Go to the line in the entries below that holds "The [runs] and" and repeat exactly from there through the line that holds "(** A row of", inclusive.

Stored data
----

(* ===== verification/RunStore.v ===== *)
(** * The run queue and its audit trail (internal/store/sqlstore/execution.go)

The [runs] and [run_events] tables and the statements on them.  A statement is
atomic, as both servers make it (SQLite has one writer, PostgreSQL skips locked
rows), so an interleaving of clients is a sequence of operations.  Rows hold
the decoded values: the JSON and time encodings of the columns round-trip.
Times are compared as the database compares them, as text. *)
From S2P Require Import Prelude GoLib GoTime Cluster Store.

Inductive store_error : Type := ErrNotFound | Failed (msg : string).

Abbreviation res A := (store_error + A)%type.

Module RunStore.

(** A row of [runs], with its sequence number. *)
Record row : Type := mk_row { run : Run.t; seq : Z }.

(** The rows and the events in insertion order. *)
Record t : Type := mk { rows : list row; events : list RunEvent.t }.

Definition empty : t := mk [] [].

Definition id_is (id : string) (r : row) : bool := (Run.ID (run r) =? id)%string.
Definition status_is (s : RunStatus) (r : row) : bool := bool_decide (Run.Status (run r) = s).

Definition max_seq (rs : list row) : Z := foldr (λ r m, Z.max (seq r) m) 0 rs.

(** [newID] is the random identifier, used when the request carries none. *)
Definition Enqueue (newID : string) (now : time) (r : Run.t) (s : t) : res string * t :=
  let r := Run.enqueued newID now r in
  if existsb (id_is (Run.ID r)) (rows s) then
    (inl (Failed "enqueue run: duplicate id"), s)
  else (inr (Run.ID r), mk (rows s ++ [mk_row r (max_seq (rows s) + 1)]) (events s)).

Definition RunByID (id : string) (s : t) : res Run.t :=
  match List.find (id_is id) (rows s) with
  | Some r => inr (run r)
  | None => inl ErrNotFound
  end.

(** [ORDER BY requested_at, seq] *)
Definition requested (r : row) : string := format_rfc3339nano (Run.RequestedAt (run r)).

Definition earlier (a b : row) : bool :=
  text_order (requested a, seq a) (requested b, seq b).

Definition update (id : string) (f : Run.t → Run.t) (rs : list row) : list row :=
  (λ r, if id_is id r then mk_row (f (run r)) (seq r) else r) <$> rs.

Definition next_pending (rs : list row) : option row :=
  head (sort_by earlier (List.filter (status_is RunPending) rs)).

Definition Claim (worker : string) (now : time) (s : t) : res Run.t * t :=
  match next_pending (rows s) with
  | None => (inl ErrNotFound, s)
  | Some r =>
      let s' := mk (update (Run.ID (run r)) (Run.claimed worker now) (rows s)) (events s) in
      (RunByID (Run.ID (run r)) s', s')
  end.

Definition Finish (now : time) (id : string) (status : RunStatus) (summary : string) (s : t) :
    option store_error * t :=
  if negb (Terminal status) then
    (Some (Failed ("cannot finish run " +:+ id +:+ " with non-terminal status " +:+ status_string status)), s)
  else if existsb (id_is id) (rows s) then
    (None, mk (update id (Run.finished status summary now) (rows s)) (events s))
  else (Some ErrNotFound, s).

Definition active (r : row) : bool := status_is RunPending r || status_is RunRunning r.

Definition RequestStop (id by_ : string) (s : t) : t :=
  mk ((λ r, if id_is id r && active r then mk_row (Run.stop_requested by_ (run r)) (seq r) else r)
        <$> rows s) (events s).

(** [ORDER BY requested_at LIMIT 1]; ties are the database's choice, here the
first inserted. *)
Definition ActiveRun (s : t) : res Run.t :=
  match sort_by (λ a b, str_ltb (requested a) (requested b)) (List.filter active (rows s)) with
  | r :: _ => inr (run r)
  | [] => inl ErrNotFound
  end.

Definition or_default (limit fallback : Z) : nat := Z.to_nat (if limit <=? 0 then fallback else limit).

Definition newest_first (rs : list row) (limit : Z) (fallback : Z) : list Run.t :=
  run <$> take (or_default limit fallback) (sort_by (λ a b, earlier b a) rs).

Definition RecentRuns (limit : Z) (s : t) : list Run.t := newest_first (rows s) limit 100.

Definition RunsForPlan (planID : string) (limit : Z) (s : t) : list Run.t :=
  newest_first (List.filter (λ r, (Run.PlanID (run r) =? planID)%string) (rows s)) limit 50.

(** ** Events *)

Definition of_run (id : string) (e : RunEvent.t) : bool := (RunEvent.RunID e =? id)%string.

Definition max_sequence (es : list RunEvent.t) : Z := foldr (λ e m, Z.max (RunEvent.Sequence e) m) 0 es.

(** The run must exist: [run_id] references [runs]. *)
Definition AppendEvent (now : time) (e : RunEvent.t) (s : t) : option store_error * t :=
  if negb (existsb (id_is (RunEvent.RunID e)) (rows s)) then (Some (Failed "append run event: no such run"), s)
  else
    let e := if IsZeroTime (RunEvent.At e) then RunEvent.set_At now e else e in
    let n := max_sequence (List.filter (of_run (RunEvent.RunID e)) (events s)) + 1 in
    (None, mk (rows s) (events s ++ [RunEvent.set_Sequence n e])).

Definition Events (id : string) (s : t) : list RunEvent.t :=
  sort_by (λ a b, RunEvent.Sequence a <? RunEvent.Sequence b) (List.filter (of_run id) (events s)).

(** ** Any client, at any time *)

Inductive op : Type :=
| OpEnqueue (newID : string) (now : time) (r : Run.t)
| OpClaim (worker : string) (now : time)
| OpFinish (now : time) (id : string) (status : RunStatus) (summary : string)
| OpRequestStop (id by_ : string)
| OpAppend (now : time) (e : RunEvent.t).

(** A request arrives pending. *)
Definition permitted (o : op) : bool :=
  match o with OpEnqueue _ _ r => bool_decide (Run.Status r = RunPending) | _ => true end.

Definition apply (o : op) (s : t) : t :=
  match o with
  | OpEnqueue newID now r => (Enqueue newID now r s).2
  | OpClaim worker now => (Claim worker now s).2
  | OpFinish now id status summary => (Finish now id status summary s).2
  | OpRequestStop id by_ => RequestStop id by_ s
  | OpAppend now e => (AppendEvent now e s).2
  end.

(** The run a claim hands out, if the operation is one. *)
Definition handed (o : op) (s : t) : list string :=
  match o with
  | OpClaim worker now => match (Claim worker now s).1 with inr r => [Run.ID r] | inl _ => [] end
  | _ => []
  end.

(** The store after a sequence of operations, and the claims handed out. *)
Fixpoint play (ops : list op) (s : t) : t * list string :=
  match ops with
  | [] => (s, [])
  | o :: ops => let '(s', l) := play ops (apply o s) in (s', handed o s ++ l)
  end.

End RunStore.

----

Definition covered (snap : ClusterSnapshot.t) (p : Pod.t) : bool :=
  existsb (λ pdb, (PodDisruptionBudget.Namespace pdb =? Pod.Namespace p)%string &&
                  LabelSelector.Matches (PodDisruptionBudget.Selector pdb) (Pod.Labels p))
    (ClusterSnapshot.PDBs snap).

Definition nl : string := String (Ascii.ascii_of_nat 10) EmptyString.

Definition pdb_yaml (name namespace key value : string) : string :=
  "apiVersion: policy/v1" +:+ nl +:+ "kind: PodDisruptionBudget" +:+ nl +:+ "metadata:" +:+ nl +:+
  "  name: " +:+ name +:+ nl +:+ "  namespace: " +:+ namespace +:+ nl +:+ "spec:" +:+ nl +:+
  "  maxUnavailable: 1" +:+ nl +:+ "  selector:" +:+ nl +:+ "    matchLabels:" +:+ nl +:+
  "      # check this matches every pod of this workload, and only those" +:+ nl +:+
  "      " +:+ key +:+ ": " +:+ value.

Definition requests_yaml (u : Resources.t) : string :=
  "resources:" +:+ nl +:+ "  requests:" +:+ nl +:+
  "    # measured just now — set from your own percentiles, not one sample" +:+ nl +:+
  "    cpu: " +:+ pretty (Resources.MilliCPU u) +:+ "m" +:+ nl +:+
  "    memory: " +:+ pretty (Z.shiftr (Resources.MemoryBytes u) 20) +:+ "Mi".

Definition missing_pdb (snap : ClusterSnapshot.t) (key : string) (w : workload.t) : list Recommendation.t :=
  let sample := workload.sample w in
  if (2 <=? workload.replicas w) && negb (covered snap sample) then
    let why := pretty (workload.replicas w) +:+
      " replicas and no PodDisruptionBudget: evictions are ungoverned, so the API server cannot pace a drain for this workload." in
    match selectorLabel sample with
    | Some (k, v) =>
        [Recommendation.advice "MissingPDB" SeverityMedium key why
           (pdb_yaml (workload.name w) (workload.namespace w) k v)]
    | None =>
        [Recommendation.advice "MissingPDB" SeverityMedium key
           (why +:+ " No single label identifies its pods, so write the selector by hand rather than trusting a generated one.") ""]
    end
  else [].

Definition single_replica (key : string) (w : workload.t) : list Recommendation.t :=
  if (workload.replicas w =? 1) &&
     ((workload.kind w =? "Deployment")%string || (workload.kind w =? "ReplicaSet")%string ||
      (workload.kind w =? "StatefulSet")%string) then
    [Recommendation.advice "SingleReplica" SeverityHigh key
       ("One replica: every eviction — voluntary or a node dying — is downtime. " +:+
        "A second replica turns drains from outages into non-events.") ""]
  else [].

----

### Output below
The [runs] and [run_events] tables and the statements on them.  A statement is
atomic, as both servers make it (SQLite has one writer, PostgreSQL skips locked
rows), so an interleaving of clients is a sequence of operations.  Rows hold
the decoded values: the JSON and time encodings of the columns round-trip.
Times are compared as the database compares them, as text. *)
From S2P Require Import Prelude GoLib GoTime Cluster Store.

Inductive store_error : Type := ErrNotFound | Failed (msg : string).

Abbreviation res A := (store_error + A)%type.

Module RunStore.

(** A row of [runs], with its sequence number. *)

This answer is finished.